Guillaume Roels asks a series of interesting questions.[4] "How is IoT going to change the way supply chains operate? Based on what I have observed, many supply chain managers understand how IoT could improve supply chains, by making them more efficient, reliable, secure, and sustainable. However, very few think about how IoT could radically transform their supply chains, by completely redefining their business models. So how do you plan to leverage IoT? Are you up for improving your business model or radically transforming your business model?"[3] To date, Roels believes most of the Internet of Things benefits discussed by analysts — although "quite impressive" — "are mostly aimed at improving existing business models, that is, they will not be game-changers." At Enterra Solutions®, we promote the idea that revolution not evolution is required to meet tomorrow's challenges. Roels apparently agrees. He writes:

"Instead of using IoT to improve their supply chain, some companies have used IoT to radically transform their supply chain and fundamentally redefine their business models. Such business model transformations have typically three characteristics:

  1. Through IoT, firms better understand what customers really want or need; in fact, they learn so much about customer needs that they can even anticipate them.
  2. As a result, relationships with the customer (B2B or B2C) evolve from being purely short-term and transactional to being long-term and relationship-based.
  3. To fully deliver value, a whole ecosystem is created by building alliances and partnerships with other vendors.

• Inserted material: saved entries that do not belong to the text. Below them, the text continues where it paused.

(** * EnchantNetCore: the JNI bridge over the EasyTier native library

    A shallow embedding of [src/main/cpp/enchant_net.cpp] (the seven
    [NativeBridge] entry points) over the C interface declared in
    [src/main/cpp/easytier_libs/easytier.h].

    - The native library is an interface: a type class [EasyTier] whose
      methods are the seven functions of the header, acting on an abstract
      library state.  Every theorem quantifies over all implementations.
    - The wrapper runs in a small monad: state passing over the library
      state, a log of every library call and JNI call in program order, and
      an [Undefined] outcome for C++ undefined behaviour (indexing a
      [std::vector] out of range).
    - The JVM is modelled in its non-exceptional behaviour: allocations
      succeed, [GetStringUTFChars]/[NewStringUTF] carry the characters of a
      string unchanged.
    - C [int], [int32_t], [jint] and [jsize] are the same 32-bit type on the
      target, so status codes flow without conversion; the two explicit
      [(size_t)] casts are written out as reduction modulo 2^64. *)

From Stdlib Require Import ZArith Lia.
From stdpp Require Import base option list strings.

Local Open Scope Z_scope.

(** ** C-side data *)

(** What a non-null [const char*] points to.  The wrapper handles pointers
    of two origins: character buffers lent by the JVM
    ([GetStringUTFChars]) and strings allocated by the library, which the
    receiver has to give back to [free_string].  A library string has an
    address (its identity) and its characters. *)
Inductive c_str : Type :=
  | JvmChars (chars : string)
  | LibString (addr : positive) (chars : string).

(** [const char*]: [None] is [nullptr]. *)
Abbreviation const_char_ptr := (option c_str).

Definition c_chars (p : c_str) : string :=
  match p with
  | JvmChars chars => chars
  | LibString _ chars => chars
  end.

(** [struct KeyValuePair { const char* key; const char* value; }] *)
Record KeyValuePair : Type := mkKeyValuePair {
  key : const_char_ptr;
  value : const_char_ptr;
}.
(** X19. The mount effect does not go through [getJobStatus]: for a cached id
    without a snapshot its request goes to the local server, whatever
    [VITE_API_URL] says, so the two ask for the same URL exactly when the
    configured base URL is that of the local server. *)
Theorem mount_fetch_ignores_configured_url `{JSONBuiltin} env j r w :
  items (localStorage w) !! "lastJobId" = Some j → j ≠ "" →
  items (localStorage w) !! "lastJobData" = None →
  let by_mount := requests (exec mountEffect w) in
  let by_helper := requests (exec (getJobStatus env j r) w) in
  by_mount = requests w ++ ["http://localhost:5000/job_status/" +:+ j] ∧
  by_helper = requests w ++ [API_URL env +:+ "/job_status/" +:+ j] ∧
  (by_helper = by_mount ↔ API_URL env = "http://localhost:5000").
Proof.
  intros Hid Hne Hdata.
  assert (Hhelper : requests (exec (getJobStatus env j r) w)
                    = requests w ++ [API_URL env +:+ "/job_status/" +:+ j]).
  { unfold getJobStatus. unfold_M. destruct r as [|st [d|]]; try reflexivity;
      destruct (response_ok st); reflexivity. }
  assert (Hmount : requests (exec mountEffect w)
                   = requests w ++ ["http://localhost:5000/job_status/" +:+ j]).
  { pose proof (mountEffect_summary w) as Hm. cbv zeta in Hm.
    unfold cached_snapshot in Hm. rewrite Hid, Hdata in Hm.
    apply String.eqb_neq in Hne. rewrite Hne in Hm.
    by destruct Hm as (_ & _ & _ & _ & ?). }
  cbv zeta. rewrite Hhelper, Hmount. split_and!; [done | done | split].
  - intros E. apply app_inv_head in E. injection E as E.
    replace ("http://localhost:5000/job_status/" +:+ j)
      with ("http://localhost:5000" +:+ "/job_status/" +:+ j) in E by reflexivity.
    by apply append_inj_r in E.
  - by intros ->.
Qed.

End PullHelper.

Section AppEffects.

Lemma title_effect_sets_page pathname p :
  document_title (title_effect pathname p) = (page_texts pathname).1 ∧
  meta_description (title_effect pathname p)
  = (λ _, (page_texts pathname).2) <$> meta_description p ∧
  scroll (title_effect pathname p) = scroll p.
Proof.
  unfold title_effect, page_texts.
  destruct (String.eqb pathname "/");
    [|destruct (String.eqb pathname "/action-points");
      [|destruct (String.eqb pathname "/upload-test")]].
  all: by destruct p as [sc t [m|]].
Qed.

(** X20. The title effect gives every path one of three non-empty titles, a path
    that the [switch] does not list the title of the root path; so the
    document title is set on every navigation.  The description is written
    only into a tag that exists: the effect never creates one, and it leaves
    the scroll position alone. *)
Theorem title_effect_sets_known_title pathname p :
  let p' := title_effect pathname p in
  document_title p' = (page_texts pathname).1 ∧
  document_title p' ≠ "" ∧
  (document_title p' = "Minutes Frame" ∨ document_title p' = "Action Points" ∨
   document_title p' = "Upload Test") ∧
  (pathname ≠ "/action-points" → pathname ≠ "/upload-test" →
   document_title p' = "Minutes Frame") ∧
  meta_description p' = (λ _, (page_texts pathname).2) <$> meta_description p ∧
  scroll p' = scroll p.
Proof.
  unfold title_effect, page_texts.
  destruct (String.eqb pathname "/") eqn:E1;
    [|destruct (String.eqb pathname "/action-points") eqn:E2;
      [|destruct (String.eqb pathname "/upload-test") eqn:E3]].
  all: cbn; destruct p as [sc t [m|]]; cbn; split_and!; auto.
  all: try apply String.eqb_eq in E2; try apply String.eqb_eq in E3; congruence.
Qed.

Lemma title_effect_scroll pathname p : scroll (title_effect pathname p) = scroll p.
Proof. by destruct (title_effect_sets_page pathname p) as (_ & _ & ?). Qed.

(** X21. A render scrolls to the top only when the action or the path differs
    from those of the render before (or there was none) and the action is
    not [POP]; in every other case the scroll position is kept.  So a render
    that repeats the action and the path of the render before, a second
    [PUSH] to the current path say, changes nothing at all. *)
Theorem render_scrolls_on_changed_navigation prev action pathname p :
  scroll (App prev action pathname p)
  = (if decide (prev = Some (action, pathname)) then scroll p
     else match action with POP => scroll p | _ => (0%Z, 0%Z) end) ∧
  App (Some (action, pathname)) action pathname p = p.
Proof.
  split.
  - unfold App, useEffect.
    assert (Hs : ∀ q, scroll (match snd <$> prev with
                              | Some d => if decide (d = pathname) then q
                                          else title_effect pathname q
                              | None => title_effect pathname q
                              end) = scroll q).
    { intros q. destruct (snd <$> prev); [case_decide|];
        auto using title_effect_scroll. }
    rewrite Hs. destruct prev as [d|].
    + destruct (decide (d = (action, pathname))) as [->|Hne].
      * by rewrite decide_True.
      * rewrite decide_False by congruence. by destruct action.
    + rewrite decide_False by done. by destruct action.
  - unfold App, useEffect. cbn [fmap option_fmap option_map snd].
    by rewrite !decide_True.
Qed.

Lemma App_titles_in_step prev action pathname p0 p :
  titles_in_step prev p0 p →
  titles_in_step (Some (action, pathname)) p0 (App prev action pathname p).
Proof.
  assert (Hs : ∀ q, document_title (scroll_effect action q) = document_title q ∧
                    meta_description (scroll_effect action q) = meta_description q)
    by (intros q; by destruct action).
  assert (Ht : ∀ q, meta_description q = meta_description p0
                    ∨ (∃ pn, meta_description q
                             = (λ _, (page_texts pn).2) <$> meta_description p0) →
                    titles_in_step (Some (action, pathname)) p0
                      (title_effect pathname q)).
  { intros q Hq. destruct (title_effect_sets_page pathname q) as (Ht & Hm & _).
    split; [done|]. rewrite Hm.
    destruct Hq as [-> | [pn ->]]; [done|]. by destruct (meta_description p0). }
  unfold titles_in_step at 1. unfold App, useEffect.
  destruct prev as [[a pn]|]; cbn [fmap option_fmap option_map snd].
  - intros [Htitle Hmeta].
    assert (Hq : ∀ q, document_title q = document_title p →
                      meta_description q = meta_description p →
                      titles_in_step (Some (action, pathname)) p0
                        (if decide (pn = pathname) then q
                         else title_effect pathname q)).
    { intros q Hqt Hqm. case_decide as E.
      - subst pn. split; congruence.
      - apply Ht. right. exists pn. congruence. }
    destruct (decide ((a, pn) = (action, pathname))); apply Hq; try done;
      apply Hs.
  - intros ->. apply Ht. left. apply Hs.
Qed.

(** X25. The dependency [[pathname]] of the second effect is enough: after any
    run of renders the title is the one of the current path, and the
    description tag, if the document had one at the first render, holds the
    description of the current path; a document without the tag stays
    without. *)
Theorem title_follows_pathname navs action pathname p :
  let p' := App_renders None (navs ++ [(action, pathname)]) p in
  document_title p' = (page_texts pathname).1 ∧
  meta_description p' = (λ _, (page_texts pathname).2) <$> meta_description p.
Proof.
  cbv zeta.
  change (titles_in_step (Some (action, pathname)) p
            (App_renders None (navs ++ [(action, pathname)]) p)).
  assert (Hinit : titles_in_step None p p) by done. revert Hinit.
  generalize p at 2 4. generalize (@None (NavigationType * string)).
  induction navs as [|[a pn] navs IH]; intros prev q Hq.
  - by apply App_titles_in_step.
  - cbn [app App_renders]. apply IH. by apply App_titles_in_step.
Qed.

End AppEffects.

Section FetchChainAndCache.
Context `{JSONBuiltin}.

Effectively, companies that fully leverage the potential of IoT are transforming their business model from manufacturing to services."

Dan Alaimo believes that the ability to predict human behavior (as a result of gathering and analyzing IoT data) will have a significant impact on supply chains. "An influx of sensors relating to Internet of Things technology," he writes, "is generating a growing volume of data to feed the predictive supply chain, and informs not only operational decisions, but also helps analyze the behavioral patterns of workers."[5] He continues:

"Just like the in-store environment, shipper departments now can access a wide array of sensors, applications and data that provides real-time updates on where an item is, as well as the condition of the product—temperature and humidity as it relates to perishables, for example. But it's still people driving the trucks, and their patterns can also be understood. ... Those that can figure out how to harness the behavioral analytics information of the drivers they trust with their assets will be able to provide full visibility into their supply chain. ... The IoT brings computing and communications power to everyday devices and businesses, which will lead to better business models and increased visibility in the business process."

Pandit concludes, "No matter what industry you supply and service, the use of machine data analysis can identify new opportunities to improve all areas of the supply chain and enable you to streamline processes, improve customer satisfaction, reduce costs and enhance the bottom line. As an innovative manager eager to optimize all aspects of your businesses IoT analytics is worth looking into. You can bet your competition is." Although the IoT will transform supply chains, I predict it will take time for the revolution to unfold. I recommend that companies start with pilot projects to understand how best to implement IoT strategies so the strongest business case can be made to scale IoT project implementation.

Footnotes
[1] Amber Markim, "Make Way for the Supply Chain Internet of Things (IoT)," Cerasis, 17 June 2015.
[2] Mark Morley, "How IoT Based Analytics Will Drive Future Supply Chain Operations," OpenText Blogs, 1 September 2015.
[3] Puneet Pandit, "IoT Analytics Brings Unprecedented Triage to Supply Chain," EBN, 17 November 2015.
[4] Guillaume Roels, "Is the Internet of Things Going to Improve or Transform Your Supply Chain?The UCLA Anderson Global Supply Chain Blog, 19 October 2016.
[5] Dan Alaimo, "IoT sensors can predict human behavior in supply chain," FierceRetail, 11 August 2015.